§ Task brief
Each line of the listing below must be returned exactly.

§ Data to examine
(** * sipClient: call-session lifecycle and media-track reconciliation

    A shallow embedding of [src/lib/sipClient.ts]: the module-level
    variables ([ua], [currentSession], [isOnHold]), the objects they point
    to (sessions, peer connections, senders, media tracks) and the exported
    call-control operations.

    Conventions of the embedding.
    - JavaScript objects that are mutated through several references
      (sessions and media tracks) live in a store: a list indexed by the
      object's identity.  A fresh object is appended, so its identity is the
      length of the store at allocation time.
    - Calls into the SIP engine and the browser ([getUserMedia],
      [replaceTrack], [bye], ...) are recorded, in program order, in the
      [trace] of the world.  What the engine or the browser answers is
      supplied by an environment record.
    - [console.log] output is not part of the model.
    - An [async] function is run to completion with the answers of the
      environment; nothing else is interleaved at its [await] points. *)

From Stdlib Require Import Ascii String NArith Lia.
From stdpp Require Import base option list strings pretty.

Local Open Scope string_scope.
Local Open Scope list_scope.

(** ** Media objects *)

Inductive TrackKind := Audio | Video.

Inductive ReadyState := Live | Ended.

(** The values of [MediaTrackSettings.facingMode]. *)
Inductive FacingMode := FacingUser | FacingEnvironment | FacingLeft | FacingRight.

Record MediaStreamTrack := mkTrack {
  kind : TrackKind;
  enabled : bool;
  readyState : ReadyState;
  muted : bool;
  facingMode : option FacingMode   (* getSettings().facingMode *)
}.

(** [encodings] is [getParameters().encodings]; the [active] member of an
    encoding is [undefined], [true] or [false].  A sender whose parameters
    cannot be read, or have no encodings, has the empty list. *)
Record RTCRtpSender := mkSender {
  track : option nat;
  encodings : list (option bool)
}.

Record RTCPeerConnection := mkPC {
  senders : list RTCRtpSender;
  connectionState : string;
  iceConnectionState : string;
  signalingState : string;
  localDescription : option string;    (* localDescription.sdp *)
  remoteDescription : option string    (* remoteDescription.sdp *)
}.

Record SessionDescriptionHandler := mkSDH {
  peerConnection : option RTCPeerConnection
}.

(** ** Sessions *)

Inductive SessionState :=
  Initial | Establishing | Established | Terminating | Terminated.

(** [session instanceof Inviter] / [session instanceof Invitation]. *)
Inductive SessionClass := Inviter | Invitation.

(** The listeners the module registers on [session.stateChange]. *)
Inductive Listener :=
| SdpInterceptListener                         (* makeCall, wraps sdh.send *)
| AddTracksListener (stream : list nat)        (* makeCall / acceptCall *)
| EstablishedListener (withVideo : bool)       (* makeCall / acceptCall *)
| HangupListener.                              (* hangupCall *)

Record Session := mkSession {
  sessionClass : SessionClass;
  state : SessionState;
  sessionDescriptionHandler : option SessionDescriptionHandler;
  stateChange : list Listener
}.

(** ** Errors and calls to the outside *)

Inductive JsError :=
| DOMException (name message : string)
| Error (message : string)
| TypeError (message : string).

Inductive VideoConstraint :=
| VideoFlag (b : bool)
| VideoFacing (m : FacingMode).

(** A parsed SIP URI, identified by the text it was parsed from. *)
Record URI := mkURI { uriText : string }.

Inductive Effect :=
| GetUserMedia (audio : bool) (video : VideoConstraint)
| NewInviter (session : nat) (target : URI) (withVideo : bool)
| Invite (session : nat)
| Accept (session : nat) (withVideo : bool)
| Bye (session : nat)
| Cancel (session : nat)
| Reject (session : nat)
| SetParameters (sender : nat) (params : list (option bool))
| ReplaceTrack (session sender : nat) (newTrack : option nat)
| StopTrack (t : nat).

(** ** The module state *)

Record UserAgent := mkUA {
  configurationUri : option string   (* ua.configuration.uri?.toString() *)
}.

Record World := mkWorld {
  ua : option UserAgent;
  currentSession : option nat;
  isOnHold : bool;
  sessions : list Session;
  tracks : list MediaStreamTrack;
  trace : list Effect
}.

Definition setCurrentSession (c : option nat) (w : World) : World :=
  mkWorld (ua w) c (isOnHold w) (sessions w) (tracks w) (trace w).

Definition setIsOnHold (b : bool) (w : World) : World :=
  mkWorld (ua w) (currentSession w) b (sessions w) (tracks w) (trace w).

Definition setSessions (ss : list Session) (w : World) : World :=
  mkWorld (ua w) (currentSession w) (isOnHold w) ss (tracks w) (trace w).

Definition setTracks (ts : list MediaStreamTrack) (w : World) : World :=
  mkWorld (ua w) (currentSession w) (isOnHold w) (sessions w) ts (trace w).

Definition emit (es : list Effect) (w : World) : World :=
  mkWorld (ua w) (currentSession w) (isOnHold w) (sessions w) (tracks w)
          (trace w ++ es).

(** [track.enabled = b] *)
Definition setEnabled (b : bool) (t : MediaStreamTrack) : MediaStreamTrack :=
  mkTrack (kind t) b (readyState t) (muted t) (facingMode t).
(** The body of [for i in range(0, len(messages), 2)]: [rest] is
    [messages[i:]] and [n] is [i // 2 + 1]; a trailing unpaired message
    fails the test [i + 1 < len(messages)] and is skipped. *)
Fixpoint render_pairs (n : nat) (rest : list BaseMessage) : string :=
  match rest with
  | [] => ""
  | [_] => ""
  | user_msg :: ai_msg :: rest' =>
      "Q" ++ PyStr.str_of_nat n ++ ": " ++ content user_msg
        ++ PyStr.newline
        ++ "A" ++ PyStr.str_of_nat n ++ ": " ++ content ai_msg
        ++ PyStr.newline ++ PyStr.newline
        ++ render_pairs (S n) rest'
  end.

Definition no_history : string := "No conversation history yet.".

Definition get_history (messages : list BaseMessage) : string :=
  match messages with
  | [] => no_history
  | _ => header ++ render_pairs 1 messages
  end.

(** Messages come in user/assistant pairs, in that order. *)
Fixpoint alternates (messages : list BaseMessage) : Prop :=
  match messages with
  | [] => True
  | HumanMessage _ :: AIMessage _ :: rest => alternates rest
  | _ => False
  end.

End History.

(** ** Console output with exceptions

    A computation that prints lines and then returns or raises; what was
    printed before an exception stays printed. *)

Module Console.

Definition io (A : Type) : Type := (list string * result A)%type.

Definition ret {A : Type} (a : A) : io A := ([], Return a).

§ Answer space
(** * sipClient: call-session lifecycle and media-track reconciliation

    A shallow embedding of [src/lib/sipClient.ts]: the module-level
    variables ([ua], [currentSession], [isOnHold]), the objects they point
    to (sessions, peer connections, senders, media tracks) and the exported
    call-control operations.

    Conventions of the embedding.
    - JavaScript objects that are mutated through several references
      (sessions and media tracks) live in a store: a list indexed by the
      object's identity.  A fresh object is appended, so its identity is the
      length of the store at allocation time.
    - Calls into the SIP engine and the browser ([getUserMedia],
      [replaceTrack], [bye], ...) are recorded, in program order, in the
      [trace] of the world.  What the engine or the browser answers is
      supplied by an environment record.
    - [console.log] output is not part of the model.
    - An [async] function is run to completion with the answers of the
      environment; nothing else is interleaved at its [await] points. *)

From Stdlib Require Import Ascii String NArith Lia.
From stdpp Require Import base option list strings pretty.

Local Open Scope string_scope.
Local Open Scope list_scope.

(** ** Media objects *)

Inductive TrackKind := Audio | Video.

Inductive ReadyState := Live | Ended.

(** The values of [MediaTrackSettings.facingMode]. *)
Inductive FacingMode := FacingUser | FacingEnvironment | FacingLeft | FacingRight.

Record MediaStreamTrack := mkTrack {
  kind : TrackKind;
  enabled : bool;
  readyState : ReadyState;
  muted : bool;
  facingMode : option FacingMode   (* getSettings().facingMode *)
}.

(** [encodings] is [getParameters().encodings]; the [active] member of an
    encoding is [undefined], [true] or [false].  A sender whose parameters
    cannot be read, or have no encodings, has the empty list. *)
Record RTCRtpSender := mkSender {
  track : option nat;
  encodings : list (option bool)
}.

Record RTCPeerConnection := mkPC {
  senders : list RTCRtpSender;
  connectionState : string;
  iceConnectionState : string;
  signalingState : string;
  localDescription : option string;    (* localDescription.sdp *)
  remoteDescription : option string    (* remoteDescription.sdp *)
}.

Record SessionDescriptionHandler := mkSDH {
  peerConnection : option RTCPeerConnection
}.

(** ** Sessions *)

Inductive SessionState :=
  Initial | Establishing | Established | Terminating | Terminated.

(** [session instanceof Inviter] / [session instanceof Invitation]. *)
Inductive SessionClass := Inviter | Invitation.

(** The listeners the module registers on [session.stateChange]. *)
Inductive Listener :=
| SdpInterceptListener                         (* makeCall, wraps sdh.send *)
| AddTracksListener (stream : list nat)        (* makeCall / acceptCall *)
| EstablishedListener (withVideo : bool)       (* makeCall / acceptCall *)
| HangupListener.                              (* hangupCall *)

Record Session := mkSession {
  sessionClass : SessionClass;
  state : SessionState;
  sessionDescriptionHandler : option SessionDescriptionHandler;
  stateChange : list Listener
}.

(** ** Errors and calls to the outside *)

Inductive JsError :=
| DOMException (name message : string)
| Error (message : string)
| TypeError (message : string).

Inductive VideoConstraint :=
| VideoFlag (b : bool)
| VideoFacing (m : FacingMode).

(** A parsed SIP URI, identified by the text it was parsed from. *)
Record URI := mkURI { uriText : string }.

Inductive Effect :=
| GetUserMedia (audio : bool) (video : VideoConstraint)
| NewInviter (session : nat) (target : URI) (withVideo : bool)
| Invite (session : nat)
| Accept (session : nat) (withVideo : bool)
| Bye (session : nat)
| Cancel (session : nat)
| Reject (session : nat)
| SetParameters (sender : nat) (params : list (option bool))
| ReplaceTrack (session sender : nat) (newTrack : option nat)
| StopTrack (t : nat).

(** ** The module state *)

Record UserAgent := mkUA {
  configurationUri : option string   (* ua.configuration.uri?.toString() *)
}.

Record World := mkWorld {
  ua : option UserAgent;
  currentSession : option nat;
  isOnHold : bool;
  sessions : list Session;
  tracks : list MediaStreamTrack;
  trace : list Effect
}.

Definition setCurrentSession (c : option nat) (w : World) : World :=
  mkWorld (ua w) c (isOnHold w) (sessions w) (tracks w) (trace w).

Definition setIsOnHold (b : bool) (w : World) : World :=
  mkWorld (ua w) (currentSession w) b (sessions w) (tracks w) (trace w).

Definition setSessions (ss : list Session) (w : World) : World :=
  mkWorld (ua w) (currentSession w) (isOnHold w) ss (tracks w) (trace w).

Definition setTracks (ts : list MediaStreamTrack) (w : World) : World :=
  mkWorld (ua w) (currentSession w) (isOnHold w) (sessions w) ts (trace w).

Definition emit (es : list Effect) (w : World) : World :=
  mkWorld (ua w) (currentSession w) (isOnHold w) (sessions w) (tracks w)
          (trace w ++ es).

(** [track.enabled = b] *)
Definition setEnabled (b : bool) (t : MediaStreamTrack) : MediaStreamTrack :=
  mkTrack (kind t) b (readyState t) (muted t) (facingMode t).
(** The body of [for i in range(0, len(messages), 2)]: [rest] is
    [messages[i:]] and [n] is [i // 2 + 1]; a trailing unpaired message
    fails the test [i + 1 < len(messages)] and is skipped. *)
Fixpoint render_pairs (n : nat) (rest : list BaseMessage) : string :=
  match rest with
  | [] => ""
  | [_] => ""
  | user_msg :: ai_msg :: rest' =>
      "Q" ++ PyStr.str_of_nat n ++ ": " ++ content user_msg
        ++ PyStr.newline
        ++ "A" ++ PyStr.str_of_nat n ++ ": " ++ content ai_msg
        ++ PyStr.newline ++ PyStr.newline
        ++ render_pairs (S n) rest'
  end.

Definition no_history : string := "No conversation history yet.".

Definition get_history (messages : list BaseMessage) : string :=
  match messages with
  | [] => no_history
  | _ => header ++ render_pairs 1 messages
  end.

(** Messages come in user/assistant pairs, in that order. *)
Fixpoint alternates (messages : list BaseMessage) : Prop :=
  match messages with
  | [] => True
  | HumanMessage _ :: AIMessage _ :: rest => alternates rest
  | _ => False
  end.

End History.

(** ** Console output with exceptions

    A computation that prints lines and then returns or raises; what was
    printed before an exception stays printed. *)

Module Console.

Definition io (A : Type) : Type := (list string * result A)%type.

Definition ret {A : Type} (a : A) : io A := ([], Return a).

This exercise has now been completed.